How to format floating point numbers into a string using Go

Both fmt.Sprintf and strconv.FormatFloat use the same string formatting routine under the covers, so should give the same results.

If the precision that the number should be formatted to is variable, then it is probably easier to use FormatFloat, since it avoids the need to construct a format string as you would with Sprintf. If it never changes, then you could use either.

The last argument to FormatFloat controls how values are rounded. From the documentation:

It rounds the result assuming that the original was obtained from a floating-point value of bitSize bits (32 for float32, 64 for float64)

So if you are working with float32 values as in your sample code, then passing 32 is correct.


You will have with Go 1.12 (February 2019) and the project cespare/ryu a faster alternative to strconv:

Ryu is a Go implementation of Ryu, a fast algorithm for converting floating-point numbers to strings.
It is a fairly direct Go translation of Ulf Adams's C library.

The strconv.FormatFloat latency is bimodal because of an infrequently-taken slow path that is orders of magnitude more expensive (issue 15672).

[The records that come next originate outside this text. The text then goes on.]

Lemma in_bounds_events (env : Env) (path : string) (grid : array * array)
  (e : event) :
  In e (bounds_events env path grid) ->
  (exists x y, e = Transform SRC_CRS DST_CRS true x y) \/
  (exists obj, e = JsonDump path obj).
Proof.
  unfold bounds_events. cbv zeta. intros [<- | [<- | [<- | []]]].
  - left. now do 2 eexists.
  - left. now do 2 eexists.
  - right. now eexists.
Qed.

Lemma in_render_events (levels : list Q) (e : event) :
  In e (render_events levels) ->
  e = Contourf levels \/ e = Savefig Maps.image_path.
Proof. intros [<- | [<- | []]]; [now left | now right]. Qed.

(** The events of a run that follows one of the three shapes. *)
Lemma shaped_run_files (env : Env) (path : string) (m : M unit) :
  (exists e, m = ([], Raise e)) \/
  (exists grid e, m = (bounds_events env path grid, Raise e)) \/
  (exists grid levels,
     m = (bounds_events env path grid ++ render_events levels, Ok tt)) ->
  (outcome m = Ok tt <-> In (Savefig Maps.image_path) (trace m)) /\
  (outcome m = Ok tt ->
   exists before, trace m = before ++ [Savefig Maps.image_path]) /\
  (forall p, In (Savefig p) (trace m) -> p = Maps.image_path) /\
  (forall p obj, In (JsonDump p obj) (trace m) -> p = path).
Proof.
  intros [(e & ->) | [(grid & e & ->) | (grid & levels & ->)]];
    unfold outcome, trace; cbn [fst snd].
  - split; [split; [discriminate | intros []] |].
    split; [discriminate |]. split; intros ? ; [intros [] | intros ? []].
  - split.
    { split; [discriminate |]. intros H.
      destruct (in_bounds_events _ _ _ _ H) as [(x & y & E) | (obj & E)];
        discriminate. }
    split; [discriminate |]. split.
    + intros p H.
      destruct (in_bounds_events _ _ _ _ H) as [(x & y & E) | (obj & E)];
        discriminate.
    + intros p obj H.
      destruct (in_bounds_events _ _ _ _ H) as [(x & y & E) | (obj' & E)];
        [discriminate | now injection E].
  - split.
    { split; [| reflexivity]. intros _. apply in_or_app. right. right. now left. }
    split.
    { intros _. exists (bounds_events env path grid ++ [Contourf levels]).
      now rewrite <- app_assoc. }
    split.
    + intros p H. apply in_app_or in H. destruct H as [H | H].
      * destruct (in_bounds_events _ _ _ _ H) as [(x & y & E) | (obj & E)];
          discriminate.
      * destruct (in_render_events _ _ H) as [E | E];
          [discriminate | now injection E].
    + intros p obj H. apply in_app_or in H. destruct H as [H | H].
      * destruct (in_bounds_events _ _ _ _ H) as [(x & y & E) | (obj' & E)];
          [discriminate | now injection E].
      * destruct (in_render_events _ _ H) as [E | E]; discriminate.
Qed.
(** C2 (amended): a request whose name is not a key of the tool mapping
    makes the loop raise a [TypeError]; the results of the requests before it
    have been produced and the requests after it are not processed. *)
Theorem unknown_tool_raises :
  forall (pre post : list ToolCall.t) (name : string) (args : value),
    forallb (succeeds toolMapping) pre = true ->
    name <> "addition" -> name <> "multiplication" ->
    let r := invoke_tools toolMapping (pre ++ request name args :: post) in
    map request_of (console r) = pre
    /\ exists message, uncaught r = Some (TypeError message).
Proof.
  intros pre post name args Hpre Ha Hm r. subst r.
  destruct (unregistered_name_throws name args Ha Hm) as [message Hc].
  rewrite (invoke_tools_first_failure toolMapping pre post _ _ Hpre Hc). simpl.
  split; [apply (invoke_tools_all toolMapping pre Hpre)|].
  exists message. reflexivity.
Qed.

Lemma unknown_tool_raises_witness :
  let pre := [ request "addition" (ab (VNum 30) (VNum 12)) ] in
  let post := [ request "multiplication" (ab (VNum 21) (VNum 2)) ] in
  let r := invoke_tools toolMapping (pre ++ request "toString" (VObj []) :: post) in
  map request_of (console r) = pre
  /\ exists message, uncaught r = Some (TypeError message).
Proof.
  intros pre post.
  apply (unknown_tool_raises pre post "toString" (VObj []));
    [reflexivity | discriminate | discriminate].
Defined.

(** ** The schema *)

Lemma number_parse_success (p : list string) (v : value) (n : float) :
  number_parse p v = success n <-> v = VNum n /\ PrimFloat.is_nan n = false.
Proof.
  split.
  - destruct v; simpl; try discriminate.
    destruct (PrimFloat.is_nan n0) eqn:E; [discriminate|].
    intros H. injection H as <-. split; [reflexivity|exact E].
  - intros [-> E]. simpl. rewrite E. reflexivity.
Qed.

Lemma Get_number (props : list (string * value)) (k : string) (n : float) :
  Get props k = VNum n <-> own props k = Some (VNum n).
Proof.
  unfold Get. destruct (own props k) as [v|]; split; intros H;
    try discriminate; congruence.
Qed.

(** The output of a successful parse has the keys of the shape, in shape
    order, whatever keys the input had. *)
Lemma shape_parse_keys (shape : ZodObject) (data : list (string * value)) (out : Output) :
  shape_parse shape data = success out -> map fst out = map key shape.
Proof.
  revert out. induction shape as [|f shape IH]; intros out; simpl.
  - intros H. injection H as <-. reflexivity.
  - destruct (number_parse [key f] (Get data (key f))) as [n|i];
      destruct (shape_parse shape data) as [o|j]; try discriminate.
    intros H. injection H as <-. simpl. f_equal. apply IH. reflexivity.
Qed.
(** * CompressionTools reference decoder: a shallow embedding

    This development embeds [ReferenceDecoder/Decompressor.c] (with the
    structures of [Decompressor.h]) and proves properties of the bitstream
    reader, the Lomont1 universal code, and the Huffman, Arithmetic, LZ77 and
    LZCL decoders.

    Conventions of the embedding.
    - A [uint32_t] is a [Z] in [0, 2^32); every C operation that can leave
      that range is followed by [wrap32].  A [uint8_t] is wrapped by [wrap8].
      The two [int] variables of [DecodeUniversalLomont1] are plain [Z].
    - A byte array is a [list Z]; element [i] is looked up with [!!].
    - Code runs in an error monad.  [SourceOverrun] is a read of the source
      outside the array, [DestOverrun] an access of the destination outside
      its array, [UndefinedOp] an operation C leaves undefined (a shift count
      outside [0, 32), signed overflow, division by zero), [OutOfFuel] the
      exhaustion of the iteration budget given to a [while] loop whose trip
      count depends on the data.
    - [for] loops with a trip count known on entry recurse on that count. *)

From Stdlib Require Import ZArith Lia Bool.
From stdpp Require Import base list.

Local Open Scope Z_scope.

(** ** Machine arithmetic *)

Definition wrap32 (x : Z) : Z := x mod 2 ^ 32.
Definition wrap8 (x : Z) : Z := x mod 2 ^ 8.

(** Range of the C type [int] (32 bits). *)
Definition INT_MIN : Z := - 2 ^ 31.
Definition INT_MAX : Z := 2 ^ 31 - 1.

(** [(int32_t)x] for a [uint32_t] [x]. *)
Definition to_int32 (x : Z) : Z := if x <? 2 ^ 31 then x else x - 2 ^ 32.

Definition CL_COMPRESSOR_END_TOKEN : Z := 0xFFFFFFFF.

(** ** The error monad *)

Inductive fault : Set := SourceOverrun | DestOverrun | UndefinedOp | OutOfFuel.

Inductive result (A : Type) : Type :=
| Ok (a : A)
| Err (f : fault).

Arguments Ok {A} a.
Arguments Err {A} f.

Definition bind {A B : Type} (m : result A) (k : A -> result B) : result B :=
  match m with
  | Ok a => k a
  | Err f => Err f
  end.

Notation "'let*' x ':=' m 'in' k" := (bind m (fun x => k))
  (at level 10, x name, m at level 200, k at level 200).
Notation "'let*' ' p ':=' m 'in' k" := (bind m (fun x => match x with p => k end))
  (at level 10, p strict pattern, m at level 200, k at level 200).

(** [x << s] on [uint32_t]; the count must lie in [0, 32). *)
Definition shl32 (x s : Z) : result Z :=
  if (0 <=? s) && (s <? 32) then Ok (wrap32 (Z.shiftl x s)) else Err UndefinedOp.

(** [a + b] on [int]; overflow is undefined. *)
Definition int_add (a b : Z) : result Z :=
  let r := a + b in
  if (INT_MIN <=? r) && (r <=? INT_MAX) then Ok r else Err UndefinedOp.

(** [a / b] and [a % b] on [uint32_t]. *)
Definition divu (a b : Z) : result Z :=
  if b =? 0 then Err UndefinedOp else Ok (a / b).
Definition modu (a b : Z) : result Z :=
  if b =? 0 then Err UndefinedOp else Ok (a mod b).

(** ** Utility functions *)

Definition OnesCount (value : Z) : Z :=
  let value := wrap32 (value - Z.land (Z.shiftr value 1) 0x55555555) in
  let value := wrap32 (Z.land (Z.shiftr value 2) 0x33333333 + Z.land value 0x33333333) in
  let value := Z.land (wrap32 (Z.shiftr value 4 + value)) 0x0f0f0f0f in
  let value := wrap32 (value + Z.shiftr value 8) in
  let value := wrap32 (value + Z.shiftr value 16) in
  Z.land value 0x0000003f.

Definition FloorLog2 (value : Z) : Z :=
  let value := Z.lor value (Z.shiftr value 1) in
  let value := Z.lor value (Z.shiftr value 2) in
  let value := Z.lor value (Z.shiftr value 4) in
  let value := Z.lor value (Z.shiftr value 8) in
  let value := Z.lor value (Z.shiftr value 16) in
  OnesCount (Z.shiftr value 1).

Definition BitsRequired (value : Z) : Z := wrap32 (1 + FloorLog2 value).

(** ** Bitstream *)

Record Bitstream_t : Type := mkBitstream {
  position : Z;      (* bit position for next read *)
  data : list Z      (* base of data: the bytes of the source *)
}.

Definition InitializeBitstream (data : list Z) : Bitstream_t :=
  {| position := 0; data := data |}.

(** One trip of the loop of [ReadBitstream]: fetch the bit under the cursor
    and advance the cursor. *)
Definition ReadBitstream_bit (bitstream : Bitstream_t) : result (Z * Bitstream_t) :=
  let pos := position bitstream in
  match data bitstream !! Z.to_nat (pos / 8) with
  | Some b1 =>
      let b := Z.land (Z.shiftr b1 (7 - Z.land pos 7)) 1 in
      Ok (b, {| position := wrap32 (pos + 1); data := data bitstream |})
  | None => Err SourceOverrun
  end.

Fixpoint ReadBitstream_loop (n : nat) (value : Z) (bitstream : Bitstream_t)
  : result (Z * Bitstream_t) :=
  match n with
  | O => Ok (value, bitstream)
  | S n' =>
      let* '(b, bitstream) := ReadBitstream_bit bitstream in
      let value := wrap32 (Z.shiftl value 1) in
      let value := Z.lor value b in
      ReadBitstream_loop n' value bitstream
  end.

(** Read values from current position, MSB first. *)
Definition ReadBitstream (bitstream : Bitstream_t) (bitLength : Z)
  : result (Z * Bitstream_t) :=
  ReadBitstream_loop (Z.to_nat bitLength) 0 bitstream.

The Ryu algorithm requires several lookup tables.
Ulf Adams's C library implements a size optimization (RYU_OPTIMIZE_SIZE) which greatly reduces the size of the float64 tables in exchange for a little more CPU cost.

For a small fraction of inputs, Ryu gives a different value than strconv does for the last digit.
This is due to a bug in strconv: issue 29491.

Go 1.12 might or might not include that new implementation directly in strconv, but if it does not, you can use this project for faster conversion.